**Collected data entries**
========
Lemma fs_wf_prefix fs p q :
  fs_wf fs → is_Some (lookup_node fs (p ++ q)) → q ≠ [] → lookup_node fs p = Some Dir.
Proof.
  intros Hwf. induction q as [|x q IH] using rev_ind; [done|]. intros Hq _.
  apply (fs_wf_parent _ _ Hwf) in Hq. rewrite app_assoc, parent_snoc in Hq.
  destruct (decide (q = [])) as [->|?]; [by rewrite app_nil_r in Hq|].
  apply IH; [by eexists|done].
Qed.

End filesys.

#[export] Instance grows_refl : Reflexive grows.
Proof. intros fs p. by left. Qed.

#[export] Instance grows_trans : Transitive grows.
Proof.
  intros f g h Hfg Hgh p. destruct (Hfg p) as [Hg|[Hf Hg]], (Hgh p) as [Hh|[Hg' Hh]].
  - left. congruence.
  - right. split; congruence.
  - right. split; congruence.
  - congruence.
Qed.

Section mkdir.
Implicit Types (fs : gmap path fs_node) (p q made todo : path) (w : world).

Lemma grows_insert fs p : fs !! p = None → grows fs (<[p := Dir]> fs).
Proof.
  intros Hp q. destruct (decide (p = q)) as [<-|?].
  - right. by rewrite lookup_insert_eq.
  - left. by rewrite lookup_insert_ne.
Qed.

Lemma grows_is_file fs fs' p : grows fs fs' → is_file_in fs' p = is_file_in fs p.
Proof.
  intros Hg. unfold is_file_in, lookup_node. case_decide; [done|].
  by destruct (Hg p) as [->|[-> ->]].
Qed.

Lemma grows_is_dir fs fs' p : grows fs fs' → is_dir_in fs p → is_dir_in fs' p.
Proof.
  intros Hg. unfold is_dir_in, lookup_node. case_decide; [done|].
  destruct (Hg p) as [->|[-> ->]]; by rewrite ?bool_decide_spec.
Qed.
========
**ACTION ITEM**
Return each line of the data where the word "apply" appears.

**ANSWER**
  apply (fs_wf_parent _ _ Hwf) in Hq. rewrite app_assoc, parent_snoc in Hq.
  apply IH; [by eexists|done].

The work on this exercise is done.